Now, for many Patagonia customers, every day is going to feel like Black Friday. “Anybody who wants to buy a jacket is going to think, ‘Wow, I can buy a jacket and all of the profit is going to a cause I care about,'” says Davis. “The values are completely aligned; it’s completely consistent with [Chouinard’s] history, and it’s consistent with amazing product quality. It’s a beautiful move, and I hope it’s going to influence a lot of people. I’d personally like to see the Amazon board and Jeff Bezos, dedicate the profits of that company to the protection of the forest they stole their name from.”
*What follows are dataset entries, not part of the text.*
(* ===== verification/VmFault.v ===== *)
(** * Page faults (xvma/src/fault.rs)

    Resolving a fault keeps the invariant of the space, loses and gains no
    frame handle, and leaves the bytes of every resident page as they were;
    a resolved fault has made the page resident with the access it needed. *)
From S2P Require Import Prelude Errno MemAddr Frame PageTable AddressSpace AspaceInv AspaceTxn.
From S2P Require Import BTree VmArea VmSpace VmOps VmLayout VmInv.
From stdpp Require Import prelude gmap list.
Open Scope Z_scope.

Section fault.
Context {CFG : Config} {PA : PageAllocator} {BF : BitFlags} {MA : MemoryAddr} {PT : PageTable}.
Context {PF : PhysFits} {FT : Foreign} {VO : VmObject} {VL : VmObjectLaws} {BY : Bystanders}.
Implicit Types (a : VmArea) (l : list VmArea) (L : gmap Z leaf) (T : gset Z) (H : Z → Z).

(** The layout is not touched. *)
Definition same_layout (w w' : world) : Prop :=
  vs_areas (w_space w') = vs_areas (w_space w) ∧ vs_range (w_space w') = vs_range (w_space w).
Lemma same_layout_trans w w' w'' : same_layout w w' → same_layout w' w'' → same_layout w w''.
Proof. intros [H1 H2] [H1' H2']. split; congruence. Qed.

(** ** Frames in flight *)

Definition delta (i j : Z) : Z := if bool_decide (j = i) then 1 else 0.
Lemma fupd_add H i c j : fupd H i (H i + c) j = H j + c * delta i j.
Proof. rewrite fupd_case. unfold delta. case_decide; case_bool_decide; subst; try done; lia. Qed.

Lemma as_inv_alloc s L T H m' p i :
  as_inv s L T H → mach_wf m' → metadata p = Some i → m_refs s.2 i = 0 →
  m_refs m' = fupd (m_refs s.2) i 1 → fresh_page s.2 m' p →
  (∀ j x, m_refs s.2 j ≠ 0 → frame_page j x → m_mem m' x = m_mem s.2 x) →
  as_inv (s.1, m') L T (λ j, H j + delta i j).
Proof.
  intros [Hrep Hm HT Hdis Hcount Hh Hal Hus Hva [[HF HFd] HTF HX HI]] Hm' Hp H0 Hrefs [Hnew Hused] Hmem.
  apply metadata_Some in Hp as [Hv ->]. split; cbn; try done.
  - rewrite Hused. set_solver.
  - intros j Hj. rewrite Hrefs, fupd_case in Hj. case_decide; [subst; set_solver|by apply Hdis].
  - intros j. rewrite Hrefs, fupd_case. unfold delta.
    case_decide; case_bool_decide; subst; try done.
    + rewrite Hcount in H0. lia.
    + rewrite Hcount. lia.
  - intros j. specialize (Hh j). unfold delta. case_bool_decide; lia.
  - assert (∀ j, 0 < others j → m_refs s.2 j ≠ 0) as Hlive.
    { intros j Hj. rewrite Hcount. specialize (Hh j). pose proof (own_count_nonneg L j). lia. }
    split; [split|done|..]; cbn.
    + rewrite Hused. set_solver.
    + intros j Hj. rewrite Hrefs, fupd_case in Hj. case_decide; [subst; set_solver|by apply HFd].
    + intros j Hj. destruct (HX j Hj) as (H1 & H2 & H3). unfold delta. rewrite bool_decide_eq_false_2; [split_and!; lia|].
      intros ->. by apply (Hlive i).
    + intros j x Hj Hx. rewrite (Hmem j x) by auto. by apply (HI j).
Qed.

(** A new frame leaves every page and its sharing as they were. *)
Lemma vm_inv_alloc w l L T H m' p i :
  vm_inv w l L T H → mach_wf m' → metadata p = Some i → m_refs (w_machine w) i = 0 →
  m_refs m' = fupd (m_refs (w_machine w)) i 1 → fresh_page (w_machine w) m' p →
  (∀ j x, m_refs (w_machine w) j ≠ 0 → frame_page j x → m_mem m' x = m_mem (w_machine w) x) →
  vm_inv (World (w_space w) (w_objects w) m') l L T (λ j, H j + delta i j).
Proof.
  intros Hinv Hm' Hp H0 Hrefs Hfresh Hmem. pose proof (vi_as _ _ _ _ _ Hinv) as Has.
  eapply (vm_inv_update w l L T H); try done.
  - by eapply (as_inv_alloc (_, _)).
  - intros j. cbn. pose proof (vi_held _ _ _ _ _ Hinv j). unfold delta. case_bool_decide; lia.
  - intros b lf Hb. eapply (leaf_ok_keep w); [done..|]. intros j _ _ H1 _ _. cbn.
    rewrite Hrefs, fupd_case. case_decide; [subst; lia|done].
Qed.
Lemma vm_inv_machine w l L T H m' :
  vm_inv w l L T H → m_alloc m' = m_alloc (w_machine w) → m_refs m' = m_refs (w_machine w) →
  m_mem m' = m_mem (w_machine w) → vm_inv (World (w_space w) (w_objects w) m') l L T H.
Proof.
  intros Hinv Ha Hr He. eapply (vm_inv_update w l L T H); try done.
  - by apply (as_inv_machine (vs_aspace (w_space w), w_machine w)); [apply Hinv|..].
  - apply Hinv.
  - cbn. rewrite Hr. apply Hinv.
Qed.
Lemma vm_inv_guards w l L T H g : vm_inv w l L T H → vm_inv (set_guards g w) l L T H.
Proof. intros Hinv. eapply (vm_inv_update w l L T H); try done; apply Hinv. Qed.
I wouldn’t hold my breath on that one. Still, maybe like the response to Patagonia’s other initiatives, it will take its continued success in the market to motivate others to act. As Patagonia stepped up its sustainable materials supply chain, so have such competitors as The North Face. Years after Patagonia invested heavily in regenerative agriculture through Patagonia Provisions, some of the largest food and beverage companies in the world—think Walmart, General Mills, and Anheuser-Busch—have stepped up their own interest and investment in the space. This is where the biggest impact can be found.

“We need large-scale change now,” says Marcario. “These legacy, extractive industries that are fear-mongering about ESG and woke capitalism, they’re really blind to the fact that the workforce, the customers, the world has changed. We want climate action now. This is a new game, and they need to get on the bus. This move from Patagonia underlies that urgency we’re facing.”